Ces saraus ont une grande valeur pédagogique, en termes d’alphabétisation, d’estime de soi. Surtout, ils désacralisent la littérature. Et enfin, ils se passent en banlieue : plus besoin d’aller dans le centre pour avoir accès à la culture : la culture naît et vit aussi dans la périphérie !

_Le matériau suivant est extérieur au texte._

(* ===== verification/GtpUSpec.v ===== *)
(** * What the header of GTP-U says

    The headers of TS 29.281, with extension headers of four octets: parsing
    any octets finds out exactly them, whatever lies in the memory behind the
    packet, and what one function of the user plane builds, another parses. *)
From S2P Require Import Prelude XactBase Octets Pkbuf Gtp2Types RuleMatch RuleMatchSpec GtpU.
#[local] Open Scope Z_scope.

(** ** Headers *)

(** Octets from the type of an extension header on, and the headers' types and
    contents. *)
Inductive ext_headers : list Z → list (Z * Z * Z) → Prop :=
  | no_more rest : ext_headers (0 :: rest) []
  | one_more t c0 c1 rest es : t ≠ 0 → ext_headers rest es → ext_headers (t :: 1 :: c0 :: c1 :: rest) ((t, c0, c1) :: es).
(** What the last extension header of type [t] says that says something. *)
Definition told (t : Z) (f : Z → Z → option Z) (es : list (Z * Z * Z)) : option Z :=
  last (omap (λ '(t', c0, c1), if t' =? t then f c0 c1 else None) es).
(** What a header says.  A PDU session container has its PDU type in the four
    upper bits of its first octet; with PDU type 1, of the uplink, the flow is
    in the six lower bits of the second one (TS 38.415).  UDP ports and PDCP
    numbers are two octets, the first one the more significant (TS 29.281). *)
Definition says (es : list (Z * Z * Z)) (ty fl : Z) (tid : list Z) : ogs_gtp2_header_desc :=
  HeaderDesc ty fl (be_value tid)
    (default 0 (told 0x85 (λ c0 c1, if c0 / 16 =? 1 then Some (c1 mod 64) else None) es))
    (default 0 (told 0x85 (λ c0 _, Some (c0 / 16)) es))
    (told 0x40 (λ c0 c1, Some (256 * c0 + c1)) es)
    (told 0xc0 (λ c0 c1, Some (256 * c0 + c1)) es).
Abbreviation plain := (says []).

(** The packet has a header of [n] octets that says [d]; at most seven extension
    headers are allowed. *)
Inductive gtpu_packet : list Z → Z → ogs_gtp2_header_desc → Prop :=
  | gtpu_short fl ty l tid rest : length l = 2%nat → length tid = 4%nat → Z.land fl 7 = 0 →
      gtpu_packet ([fl; ty] ++ l ++ tid ++ rest) 8 (plain ty fl tid)
  | gtpu_optional fl ty l tid rest : length l = 2%nat → length tid = 4%nat → Z.land fl 4 = 0 → Z.land fl 3 ≠ 0 →
      (4 ≤ length rest)%nat → gtpu_packet ([fl; ty] ++ l ++ tid ++ rest) 12 (plain ty fl tid)
  | gtpu_extended fl ty l tid sn rest es : length l = 2%nat → length tid = 4%nat → Z.land fl 4 ≠ 0 →
      length sn = 3%nat → ext_headers rest es → (length es < 8)%nat →
      gtpu_packet ([fl; ty] ++ l ++ tid ++ sn ++ rest) (12 + 4 * zlen es) (says es ty fl tid).

Lemma ext_headers_length w es : ext_headers w es → (4 * length es + 1 ≤ length w)%nat.
Proof. induction 1; cbn [length]; lia. Qed.
Lemma ext_headers_bytes w es : ext_headers w es → bytes w → Forall (λ '(t, c0, c1), is_byte t ∧ is_byte c0 ∧ is_byte c1) es.
Proof.
  induction 1 as [|t c0 c1 rest es _ _ IH]; intros Hb; [constructor|].
  apply Forall_cons in Hb as [Ht [_ [H0 [H1 Hr]%Forall_cons]%Forall_cons]%Forall_cons]. constructor; [done|by apply IH].
Qed.
Lemma ext_headers_unique w es es' : ext_headers w es → ext_headers w es' → es = es'.
Proof.
  intros H. revert es'. induction H as [|? ? ? ? ? ? _ IH]; intros es' H'; inversion H'; subst; try done. f_equal. auto.
Qed.

(** What [take_ext] collects. *)
Definition with_exts (es : list (Z * Z * Z)) (d : ogs_gtp2_header_desc) : ogs_gtp2_header_desc :=
  foldl (λ d '(t, c0, c1), take_ext t c0 c1 d) d es.
Lemma with_exts_snoc es t c0 c1 d : with_exts (es ++ [(t, c0, c1)]) d = take_ext t c0 c1 (with_exts es d).
Proof. unfold with_exts. by rewrite foldl_app. Qed.
Lemma told_snoc t f es t' c0 c1 : told t f (es ++ [(t', c0, c1)]) =
  match (if t' =? t then f c0 c1 else None) with Some x => Some x | None => told t f es end.
Proof.
  unfold told. rewrite omap_app. cbn. destruct (if t' =? t then _ else _); [by rewrite last_snoc|by rewrite app_nil_r].
Qed.
Lemma with_exts_says es ty fl tid : Forall (λ '(t, c0, c1), is_byte t ∧ is_byte c0 ∧ is_byte c1) es →
  with_exts es (plain ty fl tid) = says es ty fl tid.
Proof.
  induction es as [|[[t c0] c1] es IH] using rev_ind; [done|]. intros [Hes (_ & H0 & H1)%Forall_singleton]%Forall_app.
  rewrite with_exts_snoc, IH by done.
  unfold says. rewrite !told_snoc.
  assert (Hv : bswap 2 (le_value [c0; c1]) = 256 * c0 + c1).
  { rewrite bswap_le_value; [unfold be_value; cbn [fold_left]; lia|done|by repeat (constructor; [done|])]. }
  unfold take_ext. rewrite Hv. change 0x3f with (2 ^ 6 - 1). rewrite land_mask, Z.shiftr_div_pow2 by lia.
  change (2 ^ 6) with 64. change (2 ^ 4) with 16. unfold OGS_GTP2_EXTENSION_HEADER_TYPE_PDU_SESSION_CONTAINER,
    OGS_GTP2_EXTENSION_HEADER_TYPE_UDP_PORT, OGS_GTP2_EXTENSION_HEADER_TYPE_PDCP_NUMBER, OGS_GTP2_EXTENSION_HEADER_PDU_TYPE_UL_PDU_SESSION_INFORMATION.
  destruct (Z.eqb_spec t 0x85) as [->|]; [cbn -[Z.div Z.modulo Z.eqb]; by destruct (c0 / 16 =? 1)|].
  destruct (Z.eqb_spec t 0x40) as [->|]; [done|]. by destruct (Z.eqb_spec t 0xc0) as [->|].
Qed.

En 2001 Sergio Vaz crée la Cooperifa, premier sarau en banlieue de São Paulo. Des dizaines suivront – des espaces stigmatisés, comme les bars, sont ainsi transformés en centres culturels. On y installe des bibliothèques participatives, pour contourner la difficulté d’accès au livre… « Le champ littéraire va au-delà des auteurs, des livres, des maisons d’éditions. La littérature est aussi composée d’une série de pratiques d’incitation à la lecture et à la production littéraire. » explique la chercheuse Erica Peçanha.

Sergio Vaz

Ce mouvement culturel existe à São Paulo, où sont organisés des dizaines de saraus éparpillés aux quatre coins de cette mégalopole gigantesque, mais aussi dans les périphéries de nombreuses villes brésiliennes, notamment à Rio.

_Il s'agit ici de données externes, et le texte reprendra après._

(* ===== verification/PfcpXact.v ===== *)
(** * PFCP transactions: lib/pfcp/xact.c

    Request/response transactions between the control plane and the user
    plane: numbering, retransmission, detection of duplicates and clean-up. *)
From S2P Require Import Prelude Pool XactBase.
#[local] Open Scope Z_scope.

Definition PFCP_MIN_XACT_ID : Z := 1.
Definition PFCP_MAX_XACT_ID : Z := 0x800000.

(** Message types of lib/pfcp/message.h. *)
Definition OGS_PFCP_HEARTBEAT_REQUEST_TYPE : Z := 1.
Definition OGS_PFCP_HEARTBEAT_RESPONSE_TYPE : Z := 2.
Definition OGS_PFCP_ASSOCIATION_SETUP_REQUEST_TYPE : Z := 5.
Definition OGS_PFCP_ASSOCIATION_SETUP_RESPONSE_TYPE : Z := 6.
Definition OGS_PFCP_ASSOCIATION_UPDATE_REQUEST_TYPE : Z := 7.
Definition OGS_PFCP_ASSOCIATION_UPDATE_RESPONSE_TYPE : Z := 8.
Definition OGS_PFCP_ASSOCIATION_RELEASE_REQUEST_TYPE : Z := 9.
Definition OGS_PFCP_ASSOCIATION_RELEASE_RESPONSE_TYPE : Z := 10.
Definition OGS_PFCP_VERSION_NOT_SUPPORTED_RESPONSE_TYPE : Z := 11.
Definition OGS_PFCP_SESSION_ESTABLISHMENT_REQUEST_TYPE : Z := 50.
Definition OGS_PFCP_SESSION_ESTABLISHMENT_RESPONSE_TYPE : Z := 51.
Definition OGS_PFCP_SESSION_MODIFICATION_REQUEST_TYPE : Z := 52.
Definition OGS_PFCP_SESSION_MODIFICATION_RESPONSE_TYPE : Z := 53.
Definition OGS_PFCP_SESSION_DELETION_REQUEST_TYPE : Z := 54.
Definition OGS_PFCP_SESSION_DELETION_RESPONSE_TYPE : Z := 55.
Definition OGS_PFCP_SESSION_REPORT_REQUEST_TYPE : Z := 56.
Definition OGS_PFCP_SESSION_REPORT_RESPONSE_TYPE : Z := 57.

Definition request_types : list Z :=
  [OGS_PFCP_HEARTBEAT_REQUEST_TYPE; OGS_PFCP_ASSOCIATION_SETUP_REQUEST_TYPE;
   OGS_PFCP_ASSOCIATION_UPDATE_REQUEST_TYPE; OGS_PFCP_ASSOCIATION_RELEASE_REQUEST_TYPE;
   OGS_PFCP_SESSION_ESTABLISHMENT_REQUEST_TYPE; OGS_PFCP_SESSION_MODIFICATION_REQUEST_TYPE;
   OGS_PFCP_SESSION_DELETION_REQUEST_TYPE; OGS_PFCP_SESSION_REPORT_REQUEST_TYPE].
Definition response_types : list Z :=
  [OGS_PFCP_HEARTBEAT_RESPONSE_TYPE; OGS_PFCP_ASSOCIATION_SETUP_RESPONSE_TYPE;
   OGS_PFCP_ASSOCIATION_UPDATE_RESPONSE_TYPE; OGS_PFCP_ASSOCIATION_RELEASE_RESPONSE_TYPE;
   OGS_PFCP_VERSION_NOT_SUPPORTED_RESPONSE_TYPE; OGS_PFCP_SESSION_ESTABLISHMENT_RESPONSE_TYPE;
   OGS_PFCP_SESSION_MODIFICATION_RESPONSE_TYPE; OGS_PFCP_SESSION_DELETION_RESPONSE_TYPE;
   OGS_PFCP_SESSION_REPORT_RESPONSE_TYPE].

Definition ogs_pfcp_xact_get_stage (type : Z) : stage_t :=
  if decide (type ∈ request_types) then INITIAL_STAGE
  else if decide (type ∈ response_types) then FINAL_STAGE
  else UNKNOWN_STAGE.

(** ** The header (ogs_pfcp_header_t) *)

Definition OGS_PFCP_HEADER_LEN : Z := 16.
Definition OGS_PFCP_SEID_LEN : Z := 8.

(** OGS_PFCP_XID_TO_SQN and OGS_PFCP_SQN_TO_XID, between an id and the bytes
    of the field. *)
Definition OGS_PFCP_XID_TO_SQN (xid : Z) : list Z := be_bytes 4 (u32 (Z.shiftl xid 8)).
Definition OGS_PFCP_SQN_TO_XID (sqn : list Z) : Z := Z.shiftr (be_value sqn) 8.

(** The header that [ogs_pfcp_xact_update_tx] pushes in front of a payload. *)
Definition pfcp_header (type seid xid : Z) (payload : Z) : list Z :=
  if OGS_PFCP_SESSION_ESTABLISHMENT_REQUEST_TYPE <=? type then
    [0x21; type] ++ be_bytes 2 (OGS_PFCP_HEADER_LEN + payload - 4) ++ be_bytes 8 seid ++
      OGS_PFCP_XID_TO_SQN xid
  else
    [0x20; type] ++ be_bytes 2 (OGS_PFCP_HEADER_LEN - OGS_PFCP_SEID_LEN + payload - 4) ++
      OGS_PFCP_XID_TO_SQN xid.

(** The head of [ogs_pfcp_parse_msg] in lib/pfcp/message.c: type, SEID, sqn
    and the payload left. *)
Definition pfcp_parse_header (pkt : list Z) : option (Z * Z * list Z * list Z) :=
  flags ← pkt !! 0%nat;
  let presence := Z.testbit flags 0 in
  let size := if presence then OGS_PFCP_HEADER_LEN else OGS_PFCP_HEADER_LEN - OGS_PFCP_SEID_LEN in
  if zlen pkt <? size then None
  else
    type ← pkt !! 1%nat;
    let payload := drop (Z.to_nat size) pkt in
    if presence then Some (type, be_value (take 8 (drop 4 pkt)), take 4 (drop 12 pkt), payload)
    else Some (type, 0, take 4 (drop 4 pkt), payload).

Section xact.
(** [C]: a callback with its data. *)
Context {C : Type}.

(** Durations and counts of ogs_local_conf()->time.message.pfcp. *)
Record pfcp_conf := Conf {
  n1_response_rcount : Z; t1_response_duration : Z;
  n1_holding_rcount : Z; t1_holding_duration : Z }.
Variable conf : pfcp_conf.

(** struct ogs_pfcp_xact_s: the fields of the transaction layer.  Timers are
    NULL (None) until allocated; [seq] has three entries. *)
Record xact := Xact {
  org : originator; xid : Z; xnode : nat; xcb : option C;
  step : nat; seq : list (Z * option (list Z));
  tm_response : option tm; response_rcount : Z;
  tm_holding : option tm; holding_rcount : Z;
  tm_delayed_commit : option tm }.

Abbreviation world := (XactBase.world xact C).

Definition timer_count (x : xact) : nat :=
  some_timers [tm_response x; tm_holding x; tm_delayed_commit x].

Definition ogs_pfcp_xact_delete (id : Z) : M world ogs_rv :=
  x ← xact_get id;
  emit (Freed <$> option_pkts (seq x));;
  m_modify (set_timers (Nat.add (timer_count x)));;
  ogs_list_of (org x) (xnode x) (filter (.≠ id));;
  pool_free id;;
  mret OGS_OK.

(** ** Creation *)

(** The three timers; a failure deletes the transaction. *)
Definition xact_timers (id : Z) : M world (option Z) :=
  t ← timer_add;
  xact_upd id (λ x, Xact (org x) (xid x) (xnode x) (xcb x) (step x) (seq x) t (response_rcount x)
    (tm_holding x) (holding_rcount x) (tm_delayed_commit x));;
  match t with
  | None => ogs_pfcp_xact_delete id;; mret None
  | Some _ =>
    xact_upd id (λ x, Xact (org x) (xid x) (xnode x) (xcb x) (step x) (seq x) (tm_response x)
      (n1_response_rcount conf) (tm_holding x) (holding_rcount x) (tm_delayed_commit x));;
    t ← timer_add;
    xact_upd id (λ x, Xact (org x) (xid x) (xnode x) (xcb x) (step x) (seq x) (tm_response x)
      (response_rcount x) t (holding_rcount x) (tm_delayed_commit x));;
    match t with
    | None => ogs_pfcp_xact_delete id;; mret None
    | Some _ =>
      xact_upd id (λ x, Xact (org x) (xid x) (xnode x) (xcb x) (step x) (seq x) (tm_response x)
        (response_rcount x) (tm_holding x) (n1_holding_rcount conf) (tm_delayed_commit x));;
      t ← timer_add;
      xact_upd id (λ x, Xact (org x) (xid x) (xnode x) (xcb x) (step x) (seq x) (tm_response x)
        (response_rcount x) (tm_holding x) (holding_rcount x) t);;
      match t with
      | None => ogs_pfcp_xact_delete id;; mret None
      | Some _ => mret (Some id)
      end
    end
  end.

(** [calloc]ed transaction: every field that is not given is zero. *)
Definition new_xact (o : originator) (xid : Z) (node : nat) (cb : option C) : xact :=
  Xact o xid node cb 0 (replicate 3 (0, None)) None 0 None 0 None.

Definition ogs_pfcp_xact_local_create (node : nat) (cb : option C) : M world (option Z) :=
  w ← m_get;
  let x := OGS_NEXT_ID (g_xact_id w) PFCP_MIN_XACT_ID PFCP_MAX_XACT_ID in
  id ← pool_alloc (new_xact LOCAL_ORIGINATOR x node cb);
  match id with
  | None => mret None
  | Some id =>
      m_modify (set_counter x);;
      ogs_list_of LOCAL_ORIGINATOR node (λ l, l ++ [id]);;
      xact_timers id
  end.

Definition ogs_pfcp_xact_remote_create (node : nat) (sqn : list Z) : M world (option Z) :=
  id ← pool_alloc (new_xact REMOTE_ORIGINATOR (OGS_PFCP_SQN_TO_XID sqn) node None);
  match id with
  | None => mret None
  | Some id =>
      ogs_list_of REMOTE_ORIGINATOR node (λ l, l ++ [id]);;
      xact_timers id
  end.

(** The loops of [ogs_pfcp_xact_delete_all] over a copy of the links. *)
Fixpoint delete_each (ids : list Z) : M world unit :=
  match ids with
  | [] => mret tt
  | id :: ids => ogs_pfcp_xact_delete id;; delete_each ids
  end.

Definition ogs_pfcp_xact_delete_all (node : nat) : M world unit :=
  w ← m_get; n ← m_some (nodes w !! node);
  delete_each (local_list n);;
  w ← m_get; n ← m_some (nodes w !! node);
  delete_each (remote_list n).

(** ** Sending and receiving *)

(** [xact->seq[i]] and [xact->seq[xact->step] = ...]: out of bounds fails. *)
Definition seq_get (x : xact) (i : nat) : M world (Z * option (list Z)) := m_some (seq x !! i).
Definition seq_last (x : xact) : M world (Z * option (list Z)) :=
  match step x with O => m_fail | S i => seq_get x i end.
Definition seq_step (id : Z) (f : Z * option (list Z) → Z * option (list Z)) : M world unit :=
  x ← xact_get id;
  old ← seq_get x (step x);
  xact_upd id (λ x, Xact (org x) (xid x) (xnode x) (xcb x) (S (step x)) (<[step x := f old]> (seq x))
    (tm_response x) (response_rcount x) (tm_holding x) (holding_rcount x) (tm_delayed_commit x)).

(** [if (xact->tm_x) ogs_timer_start(xact->tm_x, duration)] and [.._stop]. *)
Definition start_response (id : Z) : M world unit :=
  xact_upd id (λ x, Xact (org x) (xid x) (xnode x) (xcb x) (step x) (seq x)
    ((λ _, Armed (t1_response_duration conf)) <$> tm_response x) (response_rcount x)
    (tm_holding x) (holding_rcount x) (tm_delayed_commit x)).
Definition stop_response (id : Z) : M world unit :=
  xact_upd id (λ x, Xact (org x) (xid x) (xnode x) (xcb x) (step x) (seq x)
    ((λ _, Idle) <$> tm_response x) (response_rcount x)
    (tm_holding x) (holding_rcount x) (tm_delayed_commit x)).
Definition start_holding (id : Z) : M world unit :=
  xact_upd id (λ x, Xact (org x) (xid x) (xnode x) (xcb x) (step x) (seq x) (tm_response x)
    (response_rcount x) ((λ _, Armed (t1_holding_duration conf)) <$> tm_holding x)
    (holding_rcount x) (tm_delayed_commit x)).

(** The checks of [ogs_pfcp_xact_update_tx]: None aborts. *)
Definition tx_allowed (x : xact) (type : Z) : option bool :=
  match org x, ogs_pfcp_xact_get_stage type with
  | LOCAL_ORIGINATOR, INITIAL_STAGE => Some (step x =? 0)%nat
  | LOCAL_ORIGINATOR, INTERMEDIATE_STAGE => Some false
  | LOCAL_ORIGINATOR, FINAL_STAGE => Some (step x =? 2)%nat
  | LOCAL_ORIGINATOR, UNKNOWN_STAGE => None
  | REMOTE_ORIGINATOR, INITIAL_STAGE => Some false
  | REMOTE_ORIGINATOR, (INTERMEDIATE_STAGE | FINAL_STAGE) => Some (step x =? 1)%nat
  | REMOTE_ORIGINATOR, UNKNOWN_STAGE => Some false
  end.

Les éditions Anacaona suivent le mouvement depuis les débuts (ou presque !) et ont publié de nombreux auteurs issus de ce mouvement. Ils produisent des textes divers, qui parlent de leurs conditions de vie, des inégalités, des questions raciales, mais aussi d’amour, de solidarité, de rêves… Le mouvement s’est consolidé bien qu’il soit au départ né d’expériences alternatives, à la marge du milieu littéraire traditionnel.

L’objectif étant de désacraliser la littérature, beaucoup de ces poètes/écrivains vont donc dans les écoles, parler yeux dans les yeux avec les jeunes… Sergio Vaz raconte ainsi avoir dit à un enfant qu’il était écrivain. Le gamin lui avait répondu : “Comment c’est possible, tous les écrivains sont morts, non ?” Depuis, il parcourt inlassablement les écoles de sa ville et de tout le Brésil.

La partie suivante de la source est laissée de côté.